Research area

Vegetation patterns are a common feature of dryland ecosystems. The most frequently observed types are gaps, stripes/labyrinths and dots patterns, with a defined spatial scale, but irregular and scale-free patterns have also been recognized.
Various explanations have been provided for this phenomenon, our working hypothesis is that of vegetation self-organization. In arid and semi-arid ecosystems, several positive feedbacks encourage vegetation growth in the short range.
Concurrently, the different vegetation units compete for the limited water resource over a longer range.
The sum of these two mechanisms produces an instability to heterogeneous disturbances in the uniform vegetation solution at a certain precipitation value, below which the system falls into a stable patterned state.
The possibility to form patterned states improves the recovery capacity of the ecosystem since it breaks the large hysteresis cycle between desert and uniform vegetation solutions.

Project goals

In our project we investigate the effects of non-local connections on the process of pattern formation. Our starting point is a two-equation reaction-diffusion model, describing the dynamics of water and biomass densities in a 2-dimensional space. We modify the diffusive terms of this model to operate in a network space: each point in the spatial 2D grid represents a node in the network, and resources (water or biomass) diffuse from it to all its linked nodes. Following the Watts-Strogatz small world network model, starting from the 2D lattice, we draw shortcuts between a certain number of random nodes, preserving the original lattice links in the process. The number of shortcuts becomes a model parameter describing the topology of the diffusion network. We develop two different cases.

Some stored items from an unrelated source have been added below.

(* ===== verification/Broker.v ===== *)
(** * Correlation of broker receipts, reads and heartbeats

    Models p2p [broker_transactions.py] (transport receipts), the read replies
    of [model_protocol.py] and [broker_model_reply.py], [broker_reads.py] (the
    waiters of property reads), [broker_heartbeat_reply.py] and
    [broker_heartbeat.py] (the one heartbeat waiter).

    The sequence namespace may be shared by several owners, so a state is the
    shared [BrokerSequences] object with the owner's own; times are integers in
    milliseconds, read from a clock that is an arbitrary function of the number
    of readings.  What [json.loads] makes of a reply's payload is a parameter,
    [loads]: a value, a decoding error (of the text or of the JSON), another
    [ValueError], or the recursion limit. *)

From Stdlib Require Import ZArith Lia.
From stdpp Require Import fin_maps.
From S2P Require Import Prelude GuteFrame Account AccessFrames.

Module Broker.
Import GuteFrame(gute_mode1_xor_checksum, new_header, finish_mode2, randomized_flags).
Import Account(BrokerSequences, broker_sequences, matches, allocate, is_none).
Import AccessFrames(CertifiedNode, mkNode, build_heartbeat).

(** A method of an owner: the shared sequences, the owner, the clock readings. *)
Abbreviation owned X := ((BrokerSequences * X) * nat)%type.

Definition own {X} : M (owned X) X := s ← state; mret s.2.
Definition set_own {X} (f : X → X) : M (owned X) unit := assign (λ s, (s.1, f s.2)).
Definition namespace {X A} (m : M BrokerSequences A) : M (owned X) A := on fst (λ q s, (q, s.2)) (timeless m).
(** A call of a part of the owner, which uses the same namespace. *)
Definition within {X Y A} (get : X → Y) (put : Y → X → X) (m : M (owned Y) A) : M (owned X) A :=
  on (λ s : BrokerSequences * X, (s.1, get s.2)) (λ y s, (y.1, put y.2 s.2)) m.

(** ** [broker_transactions.py] *)

Definition MAX_PENDING : Z := 8.
Definition MAX_TIMEOUT : Z := 10000.

Record ReceiptTicket := mkTicket { t_generation : Z; t_sequence : Z; t_kind : Z }.
#[global] Instance ticket_eq_dec : EqDecision ReceiptTicket.
Proof. solve_decision. Defined.

Record TransportReceipt := mkReceipt { r_ticket : ReceiptTicket; r_result : Z }.
Definition accepted (r : TransportReceipt) : bool := r_result r =? 0.

Record BrokerTransactions := mkTransactions {
  x_owns : bool; x_session : Z; x_generation : Z; x_pending : list (Z * (ReceiptTicket * Z)); x_closed : bool
}.
Definition set_pending p x := mkTransactions (x_owns x) (x_session x) (x_generation x) p (x_closed x).

Definition broker_transactions (session_id generation next_sequence : Z) (shared : option BrokerSequences) :
    result (BrokerSequences * BrokerTransactions) :=
  seed ← broker_sequences session_id generation next_sequence;
  _ ← raise_if (match shared with Some s => negb (matches s session_id generation) | None => false end)
        (ValueError "broker sequence identity mismatch");
  Ok (default seed shared, mkTransactions (is_none shared) session_id generation [] false).

Definition active (s : BrokerSequences * BrokerTransactions) : bool :=
  negb (x_closed s.2) && matches s.1 (x_session s.2) (x_generation s.2).

Definition valid_timeout (timeout : Z) : bool := (0 <? timeout) && (timeout <=? MAX_TIMEOUT).

(** ** [model_protocol.py] *)

(** The values [json.loads] returns; a Python [None] is [JNull]. *)
Inductive json : Type :=
| JNull | JBool (b : bool) | JInt (z : Z) | JFloat (text : string) | JString (s : string)
| JList (l : list json) | JDict (l : list (string * json)).

Inductive decoded : Type := Value (v : json) | Undecodable | OtherValueError | RecursionLimit.

Definition MODEL_READ_PATHS : list string := [
  "ProConst._productInfo"; "ProConst._versionInfo"; "ProConst.devFuncCfg"; "ProConst.devFunCode";
  "ProReadonly._online"; "ProReadonly.sysVer"; "ProReadonly.connectInfo"; "ProReadonly.power";
  "ProReadonly.simCard"; "ProReadonly.devInfo"; "ProReadonly.tfInfo"; "ProReadonly.aiModeDownL";
  "ProWritable._almEvtSetting"; "ProWritable._otaMode"; "ProWritable.timeZone"; "ProWritable.onvifEn";
  "ProWritable.recordParm"; "ProWritable.guardParm"; "ProWritable.videoParm"; "ProWritable.csVideoRes";
  "ProWritable.nightViewModeV2"; "ProWritable.motionZone"; "ProWritable.workMode"; "ProWritable.pressKeyCall";
  "ProWritable.screenSwitch"; "ProWritable.antiFlickerSwitch"; "ProWritable.volume"; "ProWritable.indicatorLight";
  "ProWritable.audioMode"; "ProWritable.whiteLightPlan"; "ProWritable.autoWhiteLight"; "ProWritable.autoWorkMode";
  "ProWritable.resFile"; "ProWritable.whiteLightCtrl"; "ProWritable.zoomFocusW"; "Action.whiteLightCtrl";
  "Action.expelCtrl"; "Action.laserCtrl"; "Action.ptzCheck"; "Action.zoomFocusA"]%string.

1. Case 1: water diffuses through shortcuts, while biomass diffuses on the regular grid.
2. Case 2: biomass diffuses through the shortcuts and water on the regular grid.

We study the sensitivity of the model to this parameter and evaluate how the stable pattern states change when they form over a different network topology. We believe our study may help explain the formation process of irregular and scale-free patterns, and predict their behaviour in front of changing environmental conditions.

Computational approach

At present, the model is implemented in Julia code. We employ the ParallelStencil.jl package, which allows us to solve the two model equations in parallel, greatly reducing the computational times and providing good efficiency and scaling.
Currently we are using a limited number of CPUs for each experiment (4/8)  but we intend to perform a wider exploration of the parameters space, using large ensembles of simulations in parallel in order to estimate uncertainties.
To this end, in-house computational resources would not suffice and we are looking forward to use additional resources in the project to this end.
Further, simulations over larger domains would be useful to evaluate possible long distance ordering of our patterns but would require additional computing resources.
For this last purpose, we are interested in experimenting with the use of GPUs (for which our code is already ready thanks to the ParallelStencil.jl implementation), to improve scaling over larger domains.